Recently some friends and I talked about risk-taking in relation to aging. As the years pile up, most of us get cautious, eliminating risk wherever possible. Guaranteed safety becomes more and more attractive, and without our realizing it, the world shrinks, along with many positive possibilities.

We agreed it’s a good idea to fight this natural shut-down, forcing ourselves to take at least minimal risks. We should keep driving in busy cities, going out after dark, trying new foods, meeting new people, traveling to faraway places. But how?

By factoring in God. We’re supposed to trust in his care. But will he come through if we’re risking too much? He wants us to walk in wisdom, which is usually somewhere between wild risk and none at all, a difficult place to live. I think its called moderation.

Amazingly, Mom’s risk-taking never got her in trouble. And she sure had fun! Maybe God assigned extra angels to “keep her in all her ways.” 

Is there such a thing as “wise risk?” Although Mom’s risk management was sometimes foolish, taking no risks is foolish, too.

 “Moderation is better than muscle, self-control better than political power.” (Proverbs 16:32)

Liar, Liar (Part 2 of 2)

My Aunt Agnes, Dad’s sister, never had children but had a slew of nephews and nieces, and I was glad to be one of them. She spent Sundays with our family and came over every Thursday for dinner, bringing candy from Marshall Fields. She didn’t forget our dog Toby, either, arriving with bones or biscuits to make him happy. When she died in 1980, she divided her estate between several charities and her nieces and nephews, generous to the end.

One day when I was 11, Aunt Agnes asked if I’d like a sleepover at her condo on a Saturday night, just me. I jumped at the chance to stay in her immaculate home on the 8th floor of her building, and we had a great time.

She enjoyed beautiful things, and on her glass-topped dresser was a hand mirror and matching hair brush given to her by her husband. Because they were married only five years before he died, these were precious to her. On Sunday morning I asked if I could use the brush, and she said, “Yes, but don’t put water on it.”

Without thinking I went to the bathroom mirror, and before I knew it, I’d swished her brush under the faucet to wet my ponytail. Right away I realized what I’d done but hoped Aunt Agnes wouldn’t notice. As I put the brush back, water was already pooling beneath its gold design.

But I never said a word.

My parents picked us up for church, and in the car Aunt Agnes turned and said, “Did you wet my brush this morning?”

Immediately I lied. “No.”

“Are you sure?”

“I didn’t do it! Someone else must have.”

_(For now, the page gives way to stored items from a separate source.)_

Definition libnfs_zdr_uint64_t (u : Z) : Zdr (bool * Z) :=
  z ← gets zdrs;
  if z.(zsize) <? s32 (z.(zpos) + 8) then mret (false, u)
  else match z.(x_op) with
  | ZDR_ENCODE =>
      on_heap (hwrite (z.(zbuf) + z.(zpos)) (le_bytes 4 (htonl (u32 (Z.shiftr u 32)))));;
      let pos := s32 (z.(zpos) + 4) in
      set_pos pos;;
      on_heap (hwrite (z.(zbuf) + pos) (le_bytes 4 (htonl (Z.land u 0xffffffff))));;
      set_pos (s32 (pos + 4));;
      mret (true, u)
  | ZDR_DECODE =>
      l ← on_heap (hread (z.(zbuf) + z.(zpos)) 4);
      let u := ntohl (le_value l) in
      let pos := s32 (z.(zpos) + 4) in
      set_pos pos;;
      let u := u64 (Z.shiftl u 32) in
      l ← on_heap (hread (z.(zbuf) + pos) 4);
      let u := Z.lor u (ntohl (le_value l)) in
      set_pos (s32 (pos + 4));;
      mret (true, u)
  end.

Definition libnfs_zdr_int64_t (i : Z) : Zdr (bool * Z) :=
  r ← libnfs_zdr_uint64_t (u64 i); mret (r.1, s64 r.2).

Definition libnfs_zdr_enum (e : Z) : Zdr (bool * Z) :=
  let i := s32 e in
  r ← libnfs_zdr_u_int (u32 i);
  let i := s32 r.2 in
  mret (r.1, u32 i).

Definition libnfs_zdr_bool (b : Z) : Zdr (bool * Z) := libnfs_zdr_u_int b.
Definition libnfs_zdr_void {A} (v : A) : Zdr (bool * A) := mret (true, v).

(** ** Bytes and strings *)

Definition libnfs_zdr_bytes (bufp size maxsize : Z) : Zdr (bool * (Z * Z)) :=
  r ← libnfs_zdr_u_int size;
  let size := r.2 in
  if negb r.1 then mret (false, (bufp, size)) else
  z ← gets zdrs;
  if z.(zsize) <? s32 (z.(zpos) + s32 size) then mret (false, (bufp, size)) else
  match z.(x_op) with
  | ZDR_ENCODE =>
      l ← on_heap (hread bufp size);
      on_heap (hwrite (z.(zbuf) + z.(zpos)) l);;
      let pos := s32 (z.(zpos) + size) in
      let pad := Z.land (4 - Z.land pos 3) 3 in
      set_pos pos;;
      when (nz pad)
        (on_heap (hwrite (z.(zbuf) + pos) (replicate (Z.to_nat pad) 0));; set_pos (s32 (pos + pad)));;
      mret (true, (bufp, size))
  | ZDR_DECODE =>
      bufp ← (if negb (bufp =? 0) then
                l ← on_heap (hread (z.(zbuf) + z.(zpos)) size); on_heap (hwrite bufp l);; mret bufp
              else mret (z.(zbuf) + z.(zpos)));
      let pos := s32 (z.(zpos) + size) in
      set_pos (Z.land (s32 (pos + 3)) (-4));;
      mret (true, (bufp, size))
  end.

Definition libnfs_zdr_opaque (objp size : Z) : Zdr bool :=
  z ← gets zdrs;
  match z.(x_op) with
  | ZDR_ENCODE =>
      l ← on_heap (hread objp size);
      on_heap (hwrite (z.(zbuf) + z.(zpos)) l);;
      let pos := s32 (z.(zpos) + size) in
      when (nz (Z.land pos 3))
        (on_heap (hwrite (z.(zbuf) + pos) (replicate (Z.to_nat (4 - Z.land pos 3)) 0)));;
      set_pos (Z.land (s32 (pos + 3)) (-4));;
      mret true
  | ZDR_DECODE =>
      l ← on_heap (hread (z.(zbuf) + z.(zpos)) size);
      on_heap (hwrite objp l);;
      let pos := s32 (z.(zpos) + size) in
      set_pos (Z.land (s32 (pos + 3)) (-4));;
      mret true
  end.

She knew the truth, but she didn’t press further. I felt awful but was bonded to my lie. Aunt Agnes never mentioned it again.

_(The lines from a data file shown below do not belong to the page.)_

(** Only the error message changes. *)
Lemma confined_message {A} (c : Zdr A) (P : A -> Prop) :
  (forall s, exists a e, c s = Ok a (with_error s e) /\ P a) -> confined c P.
Proof.
  intros Hc s [Ho Hp Hz Hw]. destruct (Hc s) as (a & e & Hrun & Ha). exists a, (with_error s e). split; [done|].
  split; [done|]. by split.
Qed.

Lemma confined_or {A} f (c : Zdr (bool * A)) P :
  (forall s, exists e, f s = Ok tt (with_error s e)) -> confined c P ->
  confined (r ← c; when (negb r.1) f;; mret r) P.
Proof.
  intros Hf Hc. apply (confined_bind _ _ P); [done|]. intros [b a] Ha. apply (confined_bind _ _ (fun _ => True)).
  - destruct b; [by apply confined_ret|]. apply confined_message. intros s. destruct (Hf s) as [e He]. by exists tt, e.
  - intros _ _. by apply confined_ret.
Qed.

Lemma confined_or_error {A} msg (c : Zdr (bool * A)) P : confined c P -> confined (or_error msg c) P.
Proof. apply confined_or. intros s. by exists msg. Qed.
Lemma confined_or_wrapped {A} msg (c : Zdr (bool * A)) P : confined c P -> confined (or_wrapped msg c) P.
Proof. apply confined_or. intros s. eexists. reflexivity. Qed.

Lemma round_up_le n : n <= round_up n < n + 4.
Proof. unfold round_up. pose proof (Z.mod_pos_bound (- n) 4). lia. Qed.

Lemma round_up_small n : n < 2 ^ 30 -> round_up n <= 2 ^ 30.
Proof. unfold round_up. intros Hn. Z.to_euclidean_division_equations; lia. Qed.

Lemma body_in_room p n z : (4 | p) -> 0 <= n -> p + n <= z -> p + n + (- n) mod 4 <= round_up z.
Proof. intros [k ->] Hn Hz. unfold round_up. Z.to_euclidean_division_equations; lia. Qed.

(** Words written at the position. *)
Lemma room_emit s w :
  room s -> (4 | Z.of_nat (length w)) -> s.(zdrs).(zpos) + Z.of_nat (length w) <= round_up s.(zdrs).(zsize) ->
  room (emit s w) /\ kept_words s (emit s w).
Proof.
  intros [Ho Hp Hz Hw] H4 Hf. split.
  - split; cbn; [done | lia | done | by apply Z.divide_add_r].
  - split; cbn; [done | done | lia | done | done |]. intros x Hx. apply byte_at_apart. lia.
Qed.

Lemma confined_u_int u : u32_ok u -> confined (libnfs_zdr_u_int u) (fun r => r.2 = u).
Proof.
  intros Hu s Hs. pose proof Hs as [Ho Hp Hz Hw]. pose proof (round_up_le s.(zdrs).(zsize)) as Hr.
  destruct (Z.le_gt_cases (s.(zdrs).(zpos) + 4) s.(zdrs).(zsize)) as [Hf|Hf].
  - assert (encoding s) as He by (split; [done|]; unfold pos_ok; split_and!; (done || lia)).
    rewrite u_int_encode by (done || unfold fits; rewrite be_bytes_length; lia).
    exists (true, u), (emit s (be_bytes 4 u)). split; [done|]. split; [done|].
    apply room_emit; rewrite ?be_bytes_length; [done | by exists 1 | lia].
  - exists (false, u), s. split; [|done]. unfold libnfs_zdr_u_int. rewrite gets_bind, s32_small by lia.
    by rewrite (proj2 (Z.ltb_lt _ _)) by lia.
Qed.

Lemma confined_bytes p n max : 0 <= n < 2 ^ 30 -> confined (libnfs_zdr_bytes p n max) (fun r => r.2 = (p, n)).
Proof.
  intros Hn. pose proof (Z.mod_pos_bound (- n) 4 ltac:(lia)) as Hm. unfold libnfs_zdr_bytes.
  eapply confined_bind; [apply confined_u_int; unfold u32_ok; lia|].
  intros [b n'] Hn'. cbn in Hn'. subst n'. cbn [fst snd]. destruct b; cbn [negb]; [|by apply confined_ret].
  intros s Hs. pose proof Hs as [Ho Hp Hz Hw]. pose proof (round_up_le s.(zdrs).(zsize)) as Hr.
  pose proof (round_up_small s.(zdrs).(zsize) (proj2 Hz)) as Hr'. rewrite gets_bind, (s32_small n), s32_small by lia.
  destruct (Z.ltb_spec s.(zdrs).(zsize) (s.(zdrs).(zpos) + n)) as [Hf|Hf]; [by exists (false, (p, n)), s|].
  rewrite Ho. set (l := bytes_at s.(hp).(bytes) p (Z.to_nat n)).
  assert (length l = Z.to_nat n) as Hl by apply bytes_at_length.
  assert (Z.of_nat (length (l ++ padding (length l))) = n + (- n) mod 4) as Hlen.
  { rewrite length_app, Nat2Z.inj_add, padding_length, Hl, Z2Nat.id by lia. done. }
  exists (true, (p, n)), (emit s (l ++ padding (length l))). split; [|split; [done|]].
  - unfold emit, move_pos. rewrite Hlen, store_bytes_app, Hl, Z2Nat.id by lia. unfold padding.
    rewrite Z2Nat.id by lia. destruct s as [[op buf sz pos mem] [by_ bl er]]. cbn in *. subst op.
    unfold on_heap, zoom, hread, hwrite, set_pos, zdr_modify, modify, mbind, M_bind. cbn. fold l.
    rewrite pad_land, mod_aligned by (done || lia).
    unfold nz. destruct (Z.eqb_spec ((- n) mod 4) 0) as [E|E]; cbn.
    + rewrite E, Z.add_0_r. done.
    + rewrite s32_small by lia. unfold mret, M_ret. do 3 f_equal; [lia|]. f_equal. lia.
  - apply room_emit; [done| |rewrite Hlen, Z.add_assoc; by apply body_in_room; [|lia|]].
    rewrite Hlen. unfold padding in *. exists ((n + 3) / 4). Z.to_euclidean_division_equations; lia.
Qed.

Lemma confined_auth a : u32_ok a.(oa_flavor) -> 0 <= a.(oa_length) < 2 ^ 30 ->
  confined (libnfs_opaque_auth a) (fun _ => True).
Proof.
  intros Hf Hl. unfold libnfs_opaque_auth. eapply confined_bind; [by apply confined_u_int|].
  intros [b f] _. destruct b; cbn [fst snd negb oa_base oa_length]; [|by apply confined_ret].
  eapply confined_bind; [by apply confined_bytes|]. intros r _. by apply confined_ret.
Qed.

Ltac confined_word :=
  eapply confined_bind; [apply confined_or_error, confined_u_int; assumption|];
  intros [[] ?] ?; simpl in *; subst; [|by apply confined_ret].

Lemma confined_call_body x :
  u32_ok x.(rpcvers) -> u32_ok x.(cb_prog) -> u32_ok x.(cb_vers) -> u32_ok x.(cb_proc) ->
  u32_ok x.(cred).(oa_flavor) -> 0 <= x.(cred).(oa_length) < 2 ^ 30 ->
  u32_ok x.(verf).(oa_flavor) -> 0 <= x.(verf).(oa_length) < 2 ^ 30 ->
  confined (libnfs_rpc_call_body x) (fun _ => True).
Proof.
  intros H1 H2 H3 H4 H5 H6 H7 H8. unfold libnfs_rpc_call_body. do 4 confined_word.
  eapply confined_bind; [by apply confined_or_error, confined_auth|]. intros [[] a] _; simpl; [|by apply confined_ret].
  eapply confined_bind; [by apply confined_or_error, confined_auth|]. intros r _. by apply confined_ret.
Qed.

Lemma confined_callmsg {R} xid x :
  u32_ok xid -> u32_ok x.(rpcvers) -> u32_ok x.(cb_prog) -> u32_ok x.(cb_vers) -> u32_ok x.(cb_proc) ->
  u32_ok x.(cred).(oa_flavor) -> 0 <= x.(cred).(oa_length) < 2 ^ 30 ->
  u32_ok x.(verf).(oa_flavor) -> 0 <= x.(verf).(oa_length) < 2 ^ 30 ->
  confined (libnfs_zdr_callmsg (mk_msg xid CALL (Cbody x) : rpc_msg R)) (fun _ => True).
Proof.
  intros H0 H1 H2 H3 H4 H5 H6 H7 H8. unfold libnfs_zdr_callmsg, libnfs_rpc_msg.
  assert (u32_ok CALL) by done. do 2 confined_word.
  eapply (confined_bind _ _ (fun cb => cb = x)); [by apply confined_ret|]. intros ? ->.
  eapply confined_bind; [by apply confined_or_wrapped, confined_call_body|]. intros r _. by apply confined_ret.
Qed.

(** C24 An encoded call is the image the protocol gives it, written at the position of
    the buffer and nothing else, whenever it fits.  When it does not fit the
    encoder returns and has written nothing outside the rest of the buffer,
    rounded up to a word.  If the size of the buffer is a multiple of four, it
    says that it failed, and nothing outside the buffer is written; for other
    sizes, which [rpc_allocate_pdu2] does not rule out, padding may be written
    past the end (see [zdr_bytes_pads_past_end]). *)
Theorem callmsg_image {R} s xid x cbytes vbytes :
  encoding s -> u32_ok xid -> u32_ok x.(rpcvers) -> u32_ok x.(cb_prog) -> u32_ok x.(cb_vers) -> u32_ok x.(cb_proc) ->
  auth_ready s x.(cred) cbytes -> auth_ready s x.(verf) vbytes ->
  let msg : rpc_msg R := mk_msg xid CALL (Cbody x) in
  let image := call_image xid x cbytes vbytes in
  (fits s image -> libnfs_zdr_callmsg msg s = Ok (true, msg) (emit s image)) /\
  (~ fits s image -> exists ok msg' s', libnfs_zdr_callmsg msg s = Ok (ok, msg') s' /\ kept_words s s' /\
     ((4 | s.(zdrs).(zsize)) -> ok = false /\ kept s s')).
Proof.
  intros He Hx H1 H2 H3 H4 (F1 & S1 & L1 & B1 & O1) (F2 & S2 & L2 & B2 & O2) msg image.
  set (v := (xid, (CALL, (x.(rpcvers), x.(cb_prog), x.(cb_vers), x.(cb_proc),
    (x.(cred).(oa_flavor), cbytes), (x.(verf).(oa_flavor), vbytes))))).
  assert (image = (c_call_msg (R:=R)).(wire) v) as ->.
  { cbn. unfold image, call_image, auth_image. by rewrite <- !app_assoc. }
  assert ((c_call_msg (R:=R)).(okv) v) as Hv.
  { cbn. split; [done|]. split; [done|]. eexists. split; [reflexivity|]. cbn. unfold u32_ok in *. tauto. }
  assert ((c_call_msg (R:=R)).(rep) s.(hp).(bytes) msg v) as Hr.
  { cbn. split; [done|]. split; [done|]. eexists _, _. split; [reflexivity|]. split; [reflexivity|]. cbn. tauto. }
  assert (forall a, (c_call_msg (R:=R)).(foot) msg v a -> ~ in_buf s.(zdrs) a) as Ho.
  { cbn. intros a [[]|(x' & v' & [= <-] & [= <-] & Ha)]. cbn in Ha.
    destruct Ha as [[[[[[]|[]]|[]]|[]]|[[]|Ha]]|[[]|Ha]]; [by apply O1 | by apply O2]. }
  split; [by apply (c_encode _ _ codes_call_msg)|]. intros Hf. pose proof He as [Hop (Hp & Hz & Hw)].
  unfold short in S1, S2. pose proof (round_up_le s.(zdrs).(zsize)).
  destruct (confined_callmsg (R:=R) xid x) with (s := s) as ([ok msg'] & s' & Hrun & _ & _ & K); [done..|lia|done|lia| |].
  { split; [done|lia|lia|done]. }
  exists ok, msg', s'. split; [exact Hrun|]. split; [done|]. intros H4w.
  destruct (c_full _ _ (codes_call_msg (R:=R)) s msg v He H4w Hv Hr Ho Hf) as (m2 & s2 & Hrun2 & K2).
  unfold msg in Hrun2. rewrite Hrun in Hrun2. by injection Hrun2 as -> -> ->.
Qed.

For many weeks I suffered, knowing I should confess and fully intending to, but life swept me away with school, college, marriage and children. Time dimmed the weight of my guilt, and eventually I forgot about it.

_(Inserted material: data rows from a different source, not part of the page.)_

Definition rpc_connect_sockaddr_async : Rpc Z :=
  check_magic;;
  c ← gets ctx;
  let family := c.(s_family) in
  ok ← (if (family =? AF_INET) || (family =? AF_INET6) then open_socket family
        else set_error "Can not handle AF_FAMILY";; mret false);
  if negb ok then mret (-1) else
  c ← gets ctx;
  if c.(fd) =? -1 then set_error "Failed to open socket";; mret (-1) else
  ok ← (if negb (c.(old_fd) =? 0) then
          r ← call Dup2 [c.(fd); c.(old_fd)];
          if r.1 =? -1 then mret false else
          _ ← call Close [c.(fd)];
          ctx_modify (fun c => {| c with fd := c.(old_fd) |});;
          mret true
        else mret true);
  if negb ok then mret (-1) else
  s ← get;
  when (s.(port_ofs) =? 0) (t ← rpc_current_time; modify (fun s => {| s with port_ofs := t mod 400 |}));;
  s ← get;
  bind_ports (Z.to_nat PORT_COUNT) family s.(port_ofs);;
  c ← gets ctx;
  r ← call Set_nonblocking [c.(fd)];
  ctx_modify (fun c => {| c with is_nonblocking := Z.b2z (r.1 =? 0) |});;
  _ ← call Set_nolinger [c.(fd)];
  r ← call Connect [c.(fd); family];
  if negb (r.1 =? 0) && negb (r.2 =? EINPROGRESS) then set_error "connect() to server failed";; mret (-1)
  else mret 0.

(** The address is known by its family. *)
Definition rpc_set_sockaddr (server port : Z) : Rpc Z :=
  r ← call Getaddrinfo [server];
  if negb (r.1 =? 0) then set_error "Invalid address";; mret (-1) else
  when ((r.2 =? AF_INET) || (r.2 =? AF_INET6)) (ctx_modify (fun c => {| c with s_family := r.2 |}));;
  mret 0.

Definition rpc_connect_async (server port : Z) (cb : connect_callback) : Rpc Z :=
  check_magic;;
  c ← gets ctx;
  if negb (c.(is_server_context) =? 0) then set_error "Can not connect on a server context";; mret (-1) else
  if negb (c.(fd) =? -1) then set_error "Trying to connect while already connected";; mret (-1) else
  if negb (c.(is_udp) =? 0) then set_error "Trying to connect on UDP socket";; mret (-1) else
  ctx_modify (fun c => {| c with auto_reconnect := 0 |});;
  r ← rpc_set_sockaddr server port;
  if negb (r =? 0) then mret (-1) else
  ctx_modify (fun c => {| c with connect_cb := cb |});;
  r ← rpc_connect_sockaddr_async;
  if negb (r =? 0) then mret (-1) else mret 0.

Definition rpc_set_autoreconnect (n : Z) : Rpc unit :=
  check_magic;;
  c ← gets ctx;
  when (c.(is_server_context) =? 0) (ctx_modify (fun c => {| c with auto_reconnect := n |})).

Definition rpc_disconnect (error : string) : Rpc Z :=
  check_magic;;
  c ← gets ctx;
  if c.(is_connected) =? 0 then mret 0 else
  rpc_set_autoreconnect 0;;
  when (negb (c.(fd) =? -1)) (_ ← call Close [c.(fd)]; mret tt);;
  ctx_modify (fun c => {| c with fd := -1; is_connected := 0 |});;
  when (c.(is_server_context) =? 0) (rpc_error_all_pdus error);;
  mret 0.
(* ===== verification/RpcSpec.v ===== *)
(** * The queues of the RPC client

    The linked calls of [Rpc] as lists: [holds s Q] says which calls the queues of
    a context hold, in order.  The operations on queues are those on lists, and
    no call is lost or held twice on its way from the queue of calls to be sent to
    the chain it waits in, and back when the connection breaks. *)
From stdpp Require Import functions.
From S2P Require Import Prelude Bytes Zdr Rpc.

#[export] Instance queue_loc_eq_dec : EqDecision queue_loc.
Proof. solve_decision. Defined.

Section chains.
Context {R : Type}.
Implicit Types (m : gmap Z (rpc_pdu R)) (l : list Z) (x y : rpc_pdu R).

(** From [p] over the calls [l] to [r]. *)
Fixpoint seg m (p : Z) l (r : Z) : Prop :=
  match l with
  | [] => p = r
  | a :: l' => p = a /\ a <> 0 /\ exists x, m !! a = Some x /\ seg m x.(p_next) l' r
  end.

Lemma seg_app m l1 l2 p r : seg m p (l1 ++ l2) r <-> exists q, seg m p l1 q /\ seg m q l2 r.
Proof.
  revert p; induction l1 as [|a l1 IH]; intros p; cbn; [naive_solver|].
  split.
  - intros (-> & Ha & x & Hx & (q & H1 & H2)%IH). eauto 8.
  - intros (q & (-> & Ha & x & Hx & H1) & H2). split_and!; [done..|]. exists x; split; [done|]. apply IH; eauto.
Qed.

Lemma seg_det m p l1 l2 : seg m p l1 0 -> seg m p l2 0 -> l1 = l2.
Proof.
  revert p l2; induction l1 as [|a l1 IH]; intros p [|b l2]; cbn; [naive_solver..|].
  intros (-> & Ha & x & Hx & H1) (<- & _ & y & Hy & H2). simplify_eq. f_equal; eauto.
Qed.

Lemma seg_nodup m p l : seg m p l 0 -> NoDup l.
Proof.
  revert p; induction l as [|a l IH]; intros p; cbn; [constructor|].
  intros (-> & Ha & x & Hx & Hl). constructor; [|eauto].
  intros (u & v & ->)%list_elem_of_split.
  apply seg_app in Hl as (q & Hu & Hv).
  assert (q = a) as -> by (cbn in Hv; naive_solver).
  assert (seg m a (a :: u ++ a :: v) 0) as Hl.
  { cbn. split_and!; [done..|]. exists x; split; [done|]. apply seg_app; eauto. }
  pose proof (seg_det _ _ _ _ Hl Hv) as E. apply (f_equal length) in E. cbn in E. rewrite length_app in E. cbn in E. lia.
Qed.

Lemma seg_elem m p l r a : seg m p l r -> a ∈ l -> a <> 0 /\ exists x, m !! a = Some x.
Proof.
  revert p; induction l as [|b l IH]; intros p; cbn; [set_solver|].
  intros (-> & Hb & x & Hx & Hl) [->|Ha]%elem_of_cons; eauto.
Qed.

That is, until the week Aunt Agnes died. We were in her apartment packing her things, and as I stood in front of her guest room dresser, there lay the mirror and brush, the brush still wavy with water damage. It triggered my memory of never having told her the truth. Mom invited us to keep something of hers that day, so I kept the dresser set.

Every time Aunt Agnes saw that brush, she must have thought about my lie. And because she loved me unconditionally, she probably wondered why I couldn’t trust her with the truth.

God probably feels the same way, disappointed when I lean into sin rather than choose honesty. In doing so, I ignore the fact that our relationship is grounded in unconditional love.

Besides, God will never punish truth-telling (even dreadful truth) like he punishes a lie.

“The human heart is the most deceitful of all things, and desperately wicked… But I, the Lord, search all hearts and examine secret motives. I give all people their due rewards, according to what their actions deserve.” (Jeremiah 17:9-10)

When I see Aunt Agnes one day in heaven, I’m going to come clean.